ENTRIES SHOWN:
(* ===== verification/Svc.v ===== *)
(** * System calls

    src/sdk/libthinkos/thinkos_svc.c: the dispatcher and the calls it contains
    (critical sections, the clock, the thread's own number), with
    thinkos_ctl.c, thinkos_idle.c, thinkos_break.c and the entry of the debug
    monitor (thinkos_dbgmon.c). *)

From stdpp Require Import base tactics numbers list gmap.
From Stdlib Require Import ZArith Lia.
From S2P Require Import Prelude CortexM State Kernel BmpAlloc Invariant Decide Init Demo Transitions Mutex Semaphore Cond Event Flag Gate Console Pause Sched Thread Irq.

(** What the handlers read of the board: the address of the clock table, the
    delay calibration, the cycle counter, and whether the monitor is enabled. *)
Record platform := mk_platform { sysclk_hz : Z; udelay_factor : Z; cyccnt : Z; mon_en : bool }.

(** ** Code *)

Definition thinkos_nosys (arg : Z) (s : kernel) : kernel := s |> arg_ret arg THINKOS_ENOSYS.

Definition thinkos_clock_svc (arg : Z) (s : kernel) : kernel := s |> arg_ret arg (ticks s).

Definition thinkos_thread_self_svc (arg self : Z) (s : kernel) : kernel := s |> arg_ret arg (self + 1).

Definition thinkos_critical_enter_svc (arg : Z) (s : kernel) : kernel :=
  let s := s |> set_critical_cnt (u32 (critical_cnt s + 1)) in
  if negb (critical_cnt s =? 0) then s |> set_pendsv false else s.

Definition thinkos_critical_exit_svc (arg : Z) (s : kernel) : kernel :=
  if critical_cnt s =? 0 then s |> arg_ret arg THINKOS_EFAULT
  else
    let s := s |> set_critical_cnt (u32 (critical_cnt s - 1)) in
    if critical_cnt s =? 0 then s |> __thinkos_defer_sched else s.

(** A store of a word into a buffer of the caller. *)
Definition umem_store32 (a v : Z) (s : kernel) : kernel :=
  s |> set_umem (memset32_bytes 1 a v (umem s)).

Fixpoint memcpy32_out (n : nat) (dst i : Z) (l : list Z) (m : gmap Z Z) : gmap Z Z :=
  match n with
  | O => m
  | S n => memcpy32_out n (dst + 4) (i + 1) l (memset32_bytes 1 dst (rd l i) m)
  end.

Abbreviation THINKOS_CTL_ABORT := 0 (only parsing).
Abbreviation THINKOS_CTL_UDELAY_FACTOR := 1 (only parsing).
Abbreviation THINKOS_CTL_CLOCKS := 2 (only parsing).
Abbreviation THINKOS_CTL_TRACE := 4 (only parsing).
Abbreviation THINKOS_CTL_THREAD_INF := 5 (only parsing).
Abbreviation THINKOS_CTL_REBOOT := 7 (only parsing).
Abbreviation THINKOS_CTL_CYCCNT := 8 (only parsing).

(** [None]: the system is reset.  The number of information words is compared
    as a signed number.  The breakpoint instruction that ends THINKOS_CTL_ABORT when the
    monitor is built in has no effect of its own on the state: the handler returns
    after it, and what a debugger or the monitor does there is not modelled. *)
Definition thinkos_ctl_svc (p : platform) (arg : Z) (s : kernel) : option kernel :=
  let req := arg_0 arg s in
  let s := s |> arg_ret arg 0 in
  if req =? THINKOS_CTL_CLOCKS then Some (s |> umem_store32 (arg_1 arg s) (sysclk_hz p))
  else if req =? THINKOS_CTL_UDELAY_FACTOR then Some (s |> umem_store32 (arg_1 arg s) (udelay_factor p))
  else if req =? THINKOS_CTL_ABORT then Some (s |> __thinkos_pause_all |> __thinkos_defer_sched)
  else if req =? THINKOS_CTL_TRACE then Some s
  else if req =? THINKOS_CTL_REBOOT then None
  else if req =? THINKOS_CTL_THREAD_INF then
    let cnt := u32 (Z.min 9 (int32 (arg_2 arg s))) in
    Some (s |> set_umem (memcpy32_out (Z.to_nat ((u32 (4 * cnt) + 3) / 4)) (arg_1 arg s) 0 (th_inf s) (umem s))
            |> arg_ret arg cnt)
  else if req =? THINKOS_CTL_CYCCNT then Some (s |> arg_ret arg (cyccnt p))
  else Some (s |> arg_ret arg THINKOS_EINVAL).

Abbreviation DBGMON_STARTUP := 29 (only parsing).
Abbreviation DBGMON_RESET := 31 (only parsing).
Abbreviation DBGMON_IDLE := 30 (only parsing).

Definition dbgmon_signal_idle (s : kernel) : kernel :=
  if mon_req s then
    s |> set_mon_events (__bit_mem_wr (mon_events s) DBGMON_IDLE true)
      |> set_mon_req false
      |> set_mon_pend true
  else s.

Definition thinkos_idle_svc (arg : Z) (s : kernel) : kernel :=
  let s := s |> dbgmon_signal_idle in
  if negb (rd (wq_lst s) THINKOS_WQ_READY =? Z.shiftl 1 THINKOS_THREADS_MAX)
  then s |> __thinkos_defer_sched else s.

(** The events and the request of the monitor, which is what the rest of the kernel
    and the console read.  The mask, the channel, the task, the parameter and the
    stack of the monitor, and the debug units of the core, are not part of the state. *)
Definition thinkos_dbgmon_svc (p : platform) (arg self : Z) (s : kernel) : kernel :=
  s |> set_mon_events (Z.lor (if mon_en p then 0 else Z.shiftl 1 DBGMON_STARTUP) (Z.shiftl 1 DBGMON_RESET))
    |> set_mon_pend true.

(** thinkos_break.c: it is compiled but no system call number leads to it.
    [None] where the table has no bitmap. *)
Definition thinkos_obj_alloc_lut (type : thinkos_obj_kind) (s : kernel) : option Z :=
  match type with
  | OBJ_COND => Some (cond_alloc s)
  | OBJ_SEMAPHORE => Some (sem_alloc s)
  | OBJ_EVENT => Some (ev_alloc s)
  | OBJ_FLAG => Some (flag_alloc s)
  | OBJ_GATE => Some (gate_alloc s)
  | OBJ_JOIN => Some (th_alloc s)
  | _ => None
  end.

Definition thinkos_wq_base_lut (type : thinkos_obj_kind) : Z :=
  match type with
  | OBJ_READY => THINKOS_WQ_READY | OBJ_TMSHARE => THINKOS_WQ_TMSHARE | OBJ_CLOCK => THINKOS_WQ_CLOCK
  | OBJ_MUTEX => THINKOS_MUTEX_BASE | OBJ_COND => THINKOS_COND_BASE | OBJ_SEMAPHORE => THINKOS_SEM_BASE
  | OBJ_EVENT => THINKOS_EVENT_BASE | OBJ_FLAG => THINKOS_FLAG_BASE | OBJ_GATE => THINKOS_GATE_BASE
  | OBJ_JOIN => THINKOS_JOIN_BASE | OBJ_CONWRITE => THINKOS_WQ_CONSOLE_WR
  | OBJ_CONREAD => THINKOS_WQ_CONSOLE_RD | OBJ_PAUSED => THINKOS_WQ_PAUSED
  | OBJ_CANCELED => THINKOS_WQ_CANCELED | _ => 0
  end.

Definition thinkos_break_svc (arg : Z) (s : kernel) : kernel :=
  let wq := arg_0 arg s in
  if THINKOS_WQ_LST_END <=? wq then s |> arg_ret arg THINKOS_EINVAL
  else
    let type := obj_type wq in
    let idx := u32 (wq - thinkos_wq_base_lut type) in
    if match thinkos_obj_alloc_lut type s with Some alloc => negb (__bit_mem_rd alloc idx) | None => false end
    then s |> arg_ret arg THINKOS_EINVAL
    else
      let th := __thinkos_wq_head wq s in
      let s := if negb (th =? THINKOS_THREAD_NULL) then
                 s |> __thinkos_wakeup_return wq th THINKOS_EINTR
                   |> wq_drain 32 (fun th => __thinkos_wakeup_return wq th THINKOS_EINTR) wq
                   |> __thinkos_defer_sched
               else s in
      s |> arg_ret arg 0.

(** The system call numbers of syscalls.h, from 0 up. *)
Inductive syscall :=
  | SVC_THREAD_SELF | SVC_THREAD_CREATE | SVC_CLOCK | SVC_ALARM | SVC_SLEEP | SVC_MUTEX_LOCK
  | SVC_MUTEX_TRYLOCK | SVC_MUTEX_TIMEDLOCK | SVC_MUTEX_UNLOCK | SVC_SEM_INIT | SVC_SEM_WAIT
  | SVC_SEM_TRYWAIT | SVC_SEM_TIMEDWAIT | SVC_SEM_POST | SVC_COND_WAIT | SVC_COND_TIMEDWAIT
  | SVC_COND_SIGNAL | SVC_COND_BROADCAST | SVC_FLAG_TAKE | SVC_FLAG_TIMEDTAKE | SVC_FLAG_GIVE
  | SVC_FLAG_VAL | SVC_FLAG_CLR | SVC_FLAG_SET | SVC_FLAG_WATCH | SVC_FLAG_TIMEDWATCH
  | SVC_GATE_WAIT | SVC_GATE_TIMEDWAIT | SVC_GATE_EXIT | SVC_GATE_OPEN | SVC_GATE_CLOSE
  | SVC_EVENT_WAIT | SVC_EVENT_TIMEDWAIT | SVC_EVENT_RAISE | SVC_EVENT_MASK | SVC_EVENT_CLEAR
  | SVC_CONSOLE | SVC_IRQ_WAIT | SVC_IRQ_TIMEDWAIT | SVC_IRQ_CTL | SVC_MUTEX_ALLOC
  | SVC_MUTEX_FREE | SVC_SEM_ALLOC | SVC_SEM_FREE | SVC_COND_ALLOC | SVC_COND_FREE
  | SVC_FLAG_ALLOC | SVC_FLAG_FREE | SVC_EVENT_ALLOC | SVC_EVENT_FREE | SVC_GATE_ALLOC
  | SVC_GATE_FREE | SVC_JOIN | SVC_PAUSE | SVC_RESUME | SVC_CANCEL | SVC_EXIT | SVC_TERMINATE
  | SVC_CTL | SVC_COMM | SVC_ON_IDLE | SVC_ESCALATE | SVC_CRITICAL_ENTER | SVC_CRITICAL_EXIT
  | SVC_DBGMON | SVC_IRQ_TIMEDWAIT_CLEANUP.

Definition syscalls : list syscall :=
  [SVC_THREAD_SELF; SVC_THREAD_CREATE; SVC_CLOCK; SVC_ALARM; SVC_SLEEP; SVC_MUTEX_LOCK
   ; SVC_MUTEX_TRYLOCK; SVC_MUTEX_TIMEDLOCK; SVC_MUTEX_UNLOCK; SVC_SEM_INIT; SVC_SEM_WAIT
   ; SVC_SEM_TRYWAIT; SVC_SEM_TIMEDWAIT; SVC_SEM_POST; SVC_COND_WAIT; SVC_COND_TIMEDWAIT
   ; SVC_COND_SIGNAL; SVC_COND_BROADCAST; SVC_FLAG_TAKE; SVC_FLAG_TIMEDTAKE; SVC_FLAG_GIVE
   ; SVC_FLAG_VAL; SVC_FLAG_CLR; SVC_FLAG_SET; SVC_FLAG_WATCH; SVC_FLAG_TIMEDWATCH; SVC_GATE_WAIT
   ; SVC_GATE_TIMEDWAIT; SVC_GATE_EXIT; SVC_GATE_OPEN; SVC_GATE_CLOSE; SVC_EVENT_WAIT
   ; SVC_EVENT_TIMEDWAIT; SVC_EVENT_RAISE; SVC_EVENT_MASK; SVC_EVENT_CLEAR; SVC_CONSOLE
   ; SVC_IRQ_WAIT; SVC_IRQ_TIMEDWAIT; SVC_IRQ_CTL; SVC_MUTEX_ALLOC; SVC_MUTEX_FREE; SVC_SEM_ALLOC
   ; SVC_SEM_FREE; SVC_COND_ALLOC; SVC_COND_FREE; SVC_FLAG_ALLOC; SVC_FLAG_FREE; SVC_EVENT_ALLOC
   ; SVC_EVENT_FREE; SVC_GATE_ALLOC; SVC_GATE_FREE; SVC_JOIN; SVC_PAUSE; SVC_RESUME; SVC_CANCEL
   ; SVC_EXIT; SVC_TERMINATE; SVC_CTL; SVC_COMM; SVC_ON_IDLE; SVC_ESCALATE; SVC_CRITICAL_ENTER
   ; SVC_CRITICAL_EXIT; SVC_DBGMON; SVC_IRQ_TIMEDWAIT_CLEANUP].

Definition syscall_of (svc : Z) : option syscall :=
  if svc <? 0 then None else syscalls !! Z.to_nat svc.

(** [None]: the call does not return. *)
Definition thinkos_svc_isr (p : platform) (arg self svc : Z) (s : kernel) : option kernel :=
  match syscall_of svc with
  | Some SVC_THREAD_SELF => Some (s |> thinkos_thread_self_svc arg self)
  | Some SVC_THREAD_CREATE => Some (s |> thinkos_thread_create_svc arg)
  | Some SVC_CLOCK => Some (s |> thinkos_clock_svc arg)
  | Some SVC_ALARM => Some (s |> thinkos_alarm_svc arg self)
  | Some SVC_SLEEP => Some (s |> thinkos_sleep_svc arg self)
  | Some SVC_MUTEX_LOCK => Some (s |> thinkos_mutex_lock_svc arg self)
  | Some SVC_MUTEX_TRYLOCK => Some (s |> thinkos_mutex_trylock_svc arg self)
  | Some SVC_MUTEX_TIMEDLOCK => Some (s |> thinkos_mutex_timedlock_svc arg self)
  | Some SVC_MUTEX_UNLOCK => Some (s |> thinkos_mutex_unlock_svc arg self)
  | Some SVC_SEM_INIT => Some (s |> thinkos_sem_init_svc arg)
  | Some SVC_SEM_WAIT => Some (s |> thinkos_sem_wait_svc arg self)
  | Some SVC_SEM_TRYWAIT => Some (s |> thinkos_sem_trywait_svc arg)
  | Some SVC_SEM_TIMEDWAIT => Some (s |> thinkos_sem_timedwait_svc arg self)
  | Some SVC_SEM_POST => Some (s |> thinkos_sem_post_svc arg)
  | Some SVC_COND_WAIT => Some (s |> thinkos_cond_wait_svc arg self)
  | Some SVC_COND_TIMEDWAIT => Some (s |> thinkos_cond_timedwait_svc arg self)
  | Some SVC_COND_SIGNAL => Some (s |> thinkos_cond_signal_svc arg)
  | Some SVC_COND_BROADCAST => Some (s |> thinkos_cond_broadcast_svc arg)
  | Some SVC_FLAG_TAKE => Some (s |> thinkos_flag_take_svc arg self)
  | Some SVC_FLAG_TIMEDTAKE => Some (s |> thinkos_flag_timedtake_svc arg self)
  | Some SVC_FLAG_GIVE => Some (s |> thinkos_flag_give_svc arg)
  | Some SVC_FLAG_VAL => Some (s |> thinkos_flag_val_svc arg)
  | Some SVC_FLAG_CLR => Some (s |> thinkos_flag_clr_svc arg)
  | Some SVC_FLAG_SET => Some (s |> thinkos_flag_set_svc arg)
  | Some SVC_FLAG_WATCH => Some (s |> thinkos_flag_watch_svc arg self)
  | Some SVC_FLAG_TIMEDWATCH => Some (s |> thinkos_flag_timedwatch_svc arg self)
  | Some SVC_GATE_WAIT => Some (s |> thinkos_gate_wait_svc arg self)
  | Some SVC_GATE_TIMEDWAIT => Some (s |> thinkos_gate_timedwait_svc arg self)
  | Some SVC_GATE_EXIT => Some (s |> thinkos_gate_exit_svc arg)
  | Some SVC_GATE_OPEN => Some (s |> thinkos_gate_open_svc arg)
  | Some SVC_GATE_CLOSE => Some (s |> thinkos_gate_close_svc arg)
  | Some SVC_EVENT_WAIT => Some (s |> thinkos_ev_wait_svc arg self)
  | Some SVC_EVENT_TIMEDWAIT => Some (s |> thinkos_ev_timedwait_svc arg self)
  | Some SVC_EVENT_RAISE => Some (s |> thinkos_ev_raise_svc arg)
  | Some SVC_EVENT_MASK => Some (s |> thinkos_ev_mask_svc arg)
  | Some SVC_EVENT_CLEAR => Some (s |> thinkos_ev_clear_svc arg)
  | Some SVC_CONSOLE => thinkos_console_svc arg self s
  | Some SVC_IRQ_WAIT => Some (s |> thinkos_irq_wait_svc arg self)
  | Some SVC_IRQ_TIMEDWAIT => Some (s |> thinkos_nosys arg)
  | Some SVC_IRQ_CTL => Some (s |> thinkos_nosys arg)
  | Some SVC_MUTEX_ALLOC => Some (s |> thinkos_mutex_alloc_svc arg)
  | Some SVC_MUTEX_FREE => Some (s |> thinkos_mutex_free_svc arg)
  | Some SVC_SEM_ALLOC => Some (s |> thinkos_sem_alloc_svc arg)
  | Some SVC_SEM_FREE => Some (s |> thinkos_sem_free_svc arg)
  | Some SVC_COND_ALLOC => Some (s |> thinkos_cond_alloc_svc arg)
  | Some SVC_COND_FREE => Some (s |> thinkos_cond_free_svc arg)
  | Some SVC_FLAG_ALLOC => Some (s |> thinkos_flag_alloc_svc arg)
  | Some SVC_FLAG_FREE => Some (s |> thinkos_flag_free_svc arg)
  | Some SVC_EVENT_ALLOC => Some (s |> thinkos_ev_alloc_svc arg)
  | Some SVC_EVENT_FREE => Some (s |> thinkos_ev_free_svc arg)
  | Some SVC_GATE_ALLOC => Some (s |> thinkos_gate_alloc_svc arg)
  | Some SVC_GATE_FREE => Some (s |> thinkos_gate_free_svc arg)
  | Some SVC_JOIN => Some (s |> thinkos_join_svc arg self)
  | Some SVC_PAUSE => Some (s |> thinkos_pause_svc arg self)
  | Some SVC_RESUME => Some (s |> thinkos_resume_svc arg)
  | Some SVC_CANCEL => Some (s |> thinkos_cancel_svc arg self)
  | Some SVC_EXIT => Some (s |> thinkos_exit_svc arg self)
  | Some SVC_TERMINATE => Some (s |> thinkos_terminate_svc arg self)
  | Some SVC_CTL => thinkos_ctl_svc p arg s
  | Some SVC_COMM => Some (s |> thinkos_nosys arg)
  | Some SVC_ON_IDLE => Some (s |> thinkos_idle_svc arg)
  | Some SVC_ESCALATE => Some (s |> thinkos_nosys arg)
  | Some SVC_CRITICAL_ENTER => Some (s |> thinkos_critical_enter_svc arg)
  | Some SVC_CRITICAL_EXIT => Some (s |> thinkos_critical_exit_svc arg)
  | Some SVC_DBGMON => Some (s |> thinkos_dbgmon_svc p arg self)
  | Some SVC_IRQ_TIMEDWAIT_CLEANUP => Some (s |> thinkos_nosys arg)
  | None => Some (s |> thinkos_nosys arg)
  end.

PROBLEM DETAILS:
Output the lines above between the one holding "and the console" and the one holding "Definition thinkos_dbgmon_svc (p", inclusive, with nothing before or after them.

EXERCISE RESPONSE:
    and the console read.  The mask, the channel, the task, the parameter and the
    stack of the monitor, and the debug units of the core, are not part of the state. *)
Definition thinkos_dbgmon_svc (p : platform) (arg self : Z) (s : kernel) : kernel :=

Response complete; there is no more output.